Exercise instructions — Among the records that follow, set down only the lines from the one containing "- inversion Hl as [|? ? Hnotin Hl']; subst." to the one containing "[a' [Ha' Hv']].", both included, exactly.

════════════════════

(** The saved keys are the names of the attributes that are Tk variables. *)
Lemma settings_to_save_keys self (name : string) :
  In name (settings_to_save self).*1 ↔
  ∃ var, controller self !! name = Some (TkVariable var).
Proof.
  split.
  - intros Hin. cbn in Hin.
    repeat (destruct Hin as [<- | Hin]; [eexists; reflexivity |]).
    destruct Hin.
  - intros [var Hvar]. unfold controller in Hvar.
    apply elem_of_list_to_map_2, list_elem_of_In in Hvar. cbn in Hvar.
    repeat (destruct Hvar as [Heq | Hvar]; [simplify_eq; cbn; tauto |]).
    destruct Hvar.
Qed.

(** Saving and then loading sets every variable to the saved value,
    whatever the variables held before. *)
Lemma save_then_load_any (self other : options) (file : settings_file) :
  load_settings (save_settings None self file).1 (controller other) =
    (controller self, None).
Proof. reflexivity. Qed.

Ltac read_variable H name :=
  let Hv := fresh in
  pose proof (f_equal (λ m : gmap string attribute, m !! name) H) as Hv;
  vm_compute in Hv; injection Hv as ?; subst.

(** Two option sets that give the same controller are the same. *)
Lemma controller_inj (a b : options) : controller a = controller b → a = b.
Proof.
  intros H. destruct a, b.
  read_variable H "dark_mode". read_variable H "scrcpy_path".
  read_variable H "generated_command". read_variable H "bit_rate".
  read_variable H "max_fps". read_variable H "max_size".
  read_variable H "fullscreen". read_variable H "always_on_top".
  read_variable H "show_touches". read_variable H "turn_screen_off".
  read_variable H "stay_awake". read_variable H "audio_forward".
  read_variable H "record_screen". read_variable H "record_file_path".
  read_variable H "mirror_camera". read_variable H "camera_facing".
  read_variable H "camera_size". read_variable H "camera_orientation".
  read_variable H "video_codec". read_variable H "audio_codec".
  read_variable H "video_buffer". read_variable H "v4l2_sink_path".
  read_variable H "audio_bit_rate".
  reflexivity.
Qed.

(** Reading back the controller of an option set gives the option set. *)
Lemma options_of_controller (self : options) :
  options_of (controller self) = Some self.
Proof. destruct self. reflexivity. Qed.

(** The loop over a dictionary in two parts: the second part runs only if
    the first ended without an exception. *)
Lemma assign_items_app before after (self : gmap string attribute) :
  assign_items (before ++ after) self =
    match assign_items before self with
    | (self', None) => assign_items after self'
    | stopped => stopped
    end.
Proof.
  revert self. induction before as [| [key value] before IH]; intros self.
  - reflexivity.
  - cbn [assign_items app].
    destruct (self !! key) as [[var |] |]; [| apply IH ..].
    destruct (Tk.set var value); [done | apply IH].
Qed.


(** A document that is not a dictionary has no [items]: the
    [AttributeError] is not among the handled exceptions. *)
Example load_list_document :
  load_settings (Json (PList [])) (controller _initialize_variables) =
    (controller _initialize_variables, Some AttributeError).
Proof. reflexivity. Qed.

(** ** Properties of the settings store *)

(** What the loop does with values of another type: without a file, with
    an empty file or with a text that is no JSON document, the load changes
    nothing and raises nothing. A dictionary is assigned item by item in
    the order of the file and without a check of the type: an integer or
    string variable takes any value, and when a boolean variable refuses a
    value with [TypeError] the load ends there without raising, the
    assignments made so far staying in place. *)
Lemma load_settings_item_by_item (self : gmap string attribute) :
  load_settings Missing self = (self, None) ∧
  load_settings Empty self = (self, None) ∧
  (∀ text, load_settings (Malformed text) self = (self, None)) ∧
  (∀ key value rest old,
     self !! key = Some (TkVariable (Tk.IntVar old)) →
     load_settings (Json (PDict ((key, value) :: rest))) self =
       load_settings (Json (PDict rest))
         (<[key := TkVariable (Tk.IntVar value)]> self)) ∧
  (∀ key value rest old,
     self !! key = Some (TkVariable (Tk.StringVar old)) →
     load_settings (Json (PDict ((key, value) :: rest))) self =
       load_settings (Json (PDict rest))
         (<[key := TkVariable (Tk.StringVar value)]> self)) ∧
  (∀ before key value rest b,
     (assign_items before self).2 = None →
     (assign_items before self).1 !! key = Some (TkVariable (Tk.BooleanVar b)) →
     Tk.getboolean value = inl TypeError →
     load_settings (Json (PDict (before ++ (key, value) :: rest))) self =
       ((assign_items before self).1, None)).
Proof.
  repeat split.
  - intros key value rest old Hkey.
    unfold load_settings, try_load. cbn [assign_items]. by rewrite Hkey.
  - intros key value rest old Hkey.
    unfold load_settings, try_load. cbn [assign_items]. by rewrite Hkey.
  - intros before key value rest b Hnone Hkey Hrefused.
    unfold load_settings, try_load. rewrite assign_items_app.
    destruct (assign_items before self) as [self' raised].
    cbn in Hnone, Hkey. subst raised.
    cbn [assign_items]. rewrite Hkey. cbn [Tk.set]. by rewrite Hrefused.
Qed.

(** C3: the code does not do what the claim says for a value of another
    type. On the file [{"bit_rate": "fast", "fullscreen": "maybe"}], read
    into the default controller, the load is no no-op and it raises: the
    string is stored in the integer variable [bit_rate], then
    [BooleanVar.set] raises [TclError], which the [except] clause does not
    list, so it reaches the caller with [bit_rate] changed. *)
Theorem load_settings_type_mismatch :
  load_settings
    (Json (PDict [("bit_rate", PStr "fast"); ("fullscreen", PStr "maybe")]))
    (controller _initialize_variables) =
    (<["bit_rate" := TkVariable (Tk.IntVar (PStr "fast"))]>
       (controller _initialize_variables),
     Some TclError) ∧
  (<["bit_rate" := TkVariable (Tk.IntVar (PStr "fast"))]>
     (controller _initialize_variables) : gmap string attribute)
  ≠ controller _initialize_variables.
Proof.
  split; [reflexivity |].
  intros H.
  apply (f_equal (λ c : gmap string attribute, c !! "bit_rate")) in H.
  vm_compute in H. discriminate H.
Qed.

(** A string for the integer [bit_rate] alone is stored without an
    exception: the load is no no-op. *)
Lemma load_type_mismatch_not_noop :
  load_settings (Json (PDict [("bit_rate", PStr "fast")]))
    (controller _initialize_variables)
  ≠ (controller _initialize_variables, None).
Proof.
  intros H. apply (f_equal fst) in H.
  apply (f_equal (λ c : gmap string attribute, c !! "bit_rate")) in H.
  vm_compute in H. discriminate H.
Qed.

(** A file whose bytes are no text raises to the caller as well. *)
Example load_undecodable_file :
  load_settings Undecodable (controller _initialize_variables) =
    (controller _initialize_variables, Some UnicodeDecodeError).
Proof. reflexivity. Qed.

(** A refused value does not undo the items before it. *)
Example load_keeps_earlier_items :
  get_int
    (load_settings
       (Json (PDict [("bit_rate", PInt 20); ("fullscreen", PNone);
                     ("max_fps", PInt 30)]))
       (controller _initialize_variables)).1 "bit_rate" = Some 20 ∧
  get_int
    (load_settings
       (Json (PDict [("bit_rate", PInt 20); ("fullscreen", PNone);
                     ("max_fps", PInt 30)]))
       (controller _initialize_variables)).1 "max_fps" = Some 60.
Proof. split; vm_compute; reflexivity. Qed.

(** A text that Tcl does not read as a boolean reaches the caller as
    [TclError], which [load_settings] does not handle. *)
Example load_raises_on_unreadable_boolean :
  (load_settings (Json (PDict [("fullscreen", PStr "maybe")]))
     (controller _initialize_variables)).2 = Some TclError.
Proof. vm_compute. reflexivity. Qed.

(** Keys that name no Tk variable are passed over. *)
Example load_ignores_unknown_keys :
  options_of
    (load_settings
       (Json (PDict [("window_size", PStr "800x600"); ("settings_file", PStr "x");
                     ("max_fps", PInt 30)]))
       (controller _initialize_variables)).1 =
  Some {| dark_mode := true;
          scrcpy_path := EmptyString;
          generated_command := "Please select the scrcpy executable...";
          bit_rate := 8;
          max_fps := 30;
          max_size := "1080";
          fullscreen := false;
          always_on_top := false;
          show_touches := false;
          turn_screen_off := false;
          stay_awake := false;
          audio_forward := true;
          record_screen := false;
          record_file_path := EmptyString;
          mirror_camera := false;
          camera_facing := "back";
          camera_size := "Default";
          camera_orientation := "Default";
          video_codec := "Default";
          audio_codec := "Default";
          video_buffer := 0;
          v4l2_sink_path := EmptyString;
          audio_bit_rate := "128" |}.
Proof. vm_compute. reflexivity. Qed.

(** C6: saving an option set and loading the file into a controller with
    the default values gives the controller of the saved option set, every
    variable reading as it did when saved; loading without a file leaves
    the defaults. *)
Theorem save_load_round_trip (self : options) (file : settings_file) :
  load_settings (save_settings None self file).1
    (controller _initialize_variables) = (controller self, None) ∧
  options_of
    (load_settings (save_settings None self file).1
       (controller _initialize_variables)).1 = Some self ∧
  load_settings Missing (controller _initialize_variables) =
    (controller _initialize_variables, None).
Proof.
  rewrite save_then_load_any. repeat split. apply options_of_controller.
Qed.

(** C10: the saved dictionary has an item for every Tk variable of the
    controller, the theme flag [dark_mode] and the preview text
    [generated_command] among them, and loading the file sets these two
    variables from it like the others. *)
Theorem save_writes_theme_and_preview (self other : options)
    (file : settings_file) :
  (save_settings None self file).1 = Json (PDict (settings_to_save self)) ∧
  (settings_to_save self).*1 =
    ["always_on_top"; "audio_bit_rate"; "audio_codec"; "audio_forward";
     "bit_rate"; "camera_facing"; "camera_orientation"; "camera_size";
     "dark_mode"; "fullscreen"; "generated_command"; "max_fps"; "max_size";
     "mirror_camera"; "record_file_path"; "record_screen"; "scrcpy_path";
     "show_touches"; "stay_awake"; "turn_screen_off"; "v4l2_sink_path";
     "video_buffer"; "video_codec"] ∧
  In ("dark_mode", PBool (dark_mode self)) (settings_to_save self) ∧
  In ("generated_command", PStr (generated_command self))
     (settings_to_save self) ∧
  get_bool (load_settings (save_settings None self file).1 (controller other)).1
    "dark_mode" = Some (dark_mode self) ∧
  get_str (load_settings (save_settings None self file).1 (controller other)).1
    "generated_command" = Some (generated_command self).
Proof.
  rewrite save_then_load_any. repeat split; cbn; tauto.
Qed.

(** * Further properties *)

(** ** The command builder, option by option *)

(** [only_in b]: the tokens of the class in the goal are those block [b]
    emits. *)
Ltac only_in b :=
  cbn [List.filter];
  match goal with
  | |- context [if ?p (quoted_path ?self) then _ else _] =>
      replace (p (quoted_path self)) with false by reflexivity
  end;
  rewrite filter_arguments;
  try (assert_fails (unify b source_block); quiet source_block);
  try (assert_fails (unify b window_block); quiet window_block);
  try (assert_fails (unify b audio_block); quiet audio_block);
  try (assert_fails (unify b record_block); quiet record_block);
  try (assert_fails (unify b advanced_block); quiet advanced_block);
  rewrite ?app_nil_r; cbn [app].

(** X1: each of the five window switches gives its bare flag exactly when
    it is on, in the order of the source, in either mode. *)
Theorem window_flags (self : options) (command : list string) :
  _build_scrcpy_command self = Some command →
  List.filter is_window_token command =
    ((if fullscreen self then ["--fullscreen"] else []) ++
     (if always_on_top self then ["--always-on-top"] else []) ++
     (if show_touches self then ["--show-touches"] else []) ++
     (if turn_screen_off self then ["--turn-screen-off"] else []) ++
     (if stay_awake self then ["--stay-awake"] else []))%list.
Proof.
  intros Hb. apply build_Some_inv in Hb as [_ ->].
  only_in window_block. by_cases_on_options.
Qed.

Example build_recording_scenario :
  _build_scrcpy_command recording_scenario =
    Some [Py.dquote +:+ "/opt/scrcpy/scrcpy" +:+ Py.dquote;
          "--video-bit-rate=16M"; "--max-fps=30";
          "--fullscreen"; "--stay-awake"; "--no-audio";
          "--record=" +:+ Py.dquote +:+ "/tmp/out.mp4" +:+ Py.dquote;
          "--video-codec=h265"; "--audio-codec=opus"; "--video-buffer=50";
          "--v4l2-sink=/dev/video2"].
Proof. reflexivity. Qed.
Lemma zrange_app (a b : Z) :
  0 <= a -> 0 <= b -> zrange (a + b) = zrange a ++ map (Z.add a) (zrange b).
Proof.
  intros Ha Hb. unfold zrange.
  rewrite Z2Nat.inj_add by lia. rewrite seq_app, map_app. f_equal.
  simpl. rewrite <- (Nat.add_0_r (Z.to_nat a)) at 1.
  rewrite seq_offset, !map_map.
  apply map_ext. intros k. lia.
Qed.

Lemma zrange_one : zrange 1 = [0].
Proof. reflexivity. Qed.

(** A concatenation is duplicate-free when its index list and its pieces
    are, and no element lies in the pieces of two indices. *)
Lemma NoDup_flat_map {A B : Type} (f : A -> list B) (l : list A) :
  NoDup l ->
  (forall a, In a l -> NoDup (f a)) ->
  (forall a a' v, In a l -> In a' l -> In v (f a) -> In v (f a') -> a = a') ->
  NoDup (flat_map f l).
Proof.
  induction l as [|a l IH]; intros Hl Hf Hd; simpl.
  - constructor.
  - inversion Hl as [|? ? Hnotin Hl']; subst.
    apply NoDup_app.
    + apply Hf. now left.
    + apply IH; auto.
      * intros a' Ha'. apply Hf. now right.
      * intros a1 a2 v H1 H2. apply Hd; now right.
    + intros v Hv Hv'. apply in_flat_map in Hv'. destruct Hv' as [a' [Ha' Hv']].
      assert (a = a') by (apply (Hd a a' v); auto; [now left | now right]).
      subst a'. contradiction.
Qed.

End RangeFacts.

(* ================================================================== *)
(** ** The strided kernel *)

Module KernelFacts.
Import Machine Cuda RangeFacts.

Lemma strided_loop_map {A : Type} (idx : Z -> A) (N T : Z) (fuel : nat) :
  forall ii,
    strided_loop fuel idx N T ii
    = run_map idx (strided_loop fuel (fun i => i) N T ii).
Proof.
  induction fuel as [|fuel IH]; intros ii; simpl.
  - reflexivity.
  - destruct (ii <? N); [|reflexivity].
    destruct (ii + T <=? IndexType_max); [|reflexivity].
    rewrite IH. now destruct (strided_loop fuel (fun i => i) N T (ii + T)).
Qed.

════════════════════

Expected answer —
  - inversion Hl as [|? ? Hnotin Hl']; subst.
    apply NoDup_app.
    + apply Hf. now left.
    + apply IH; auto.
      * intros a' Ha'. apply Hf. now right.
      * intros a1 a2 v H1 H2. apply Hd; now right.
    + intros v Hv Hv'. apply in_flat_map in Hv'. destruct Hv' as [a' [Ha' Hv']].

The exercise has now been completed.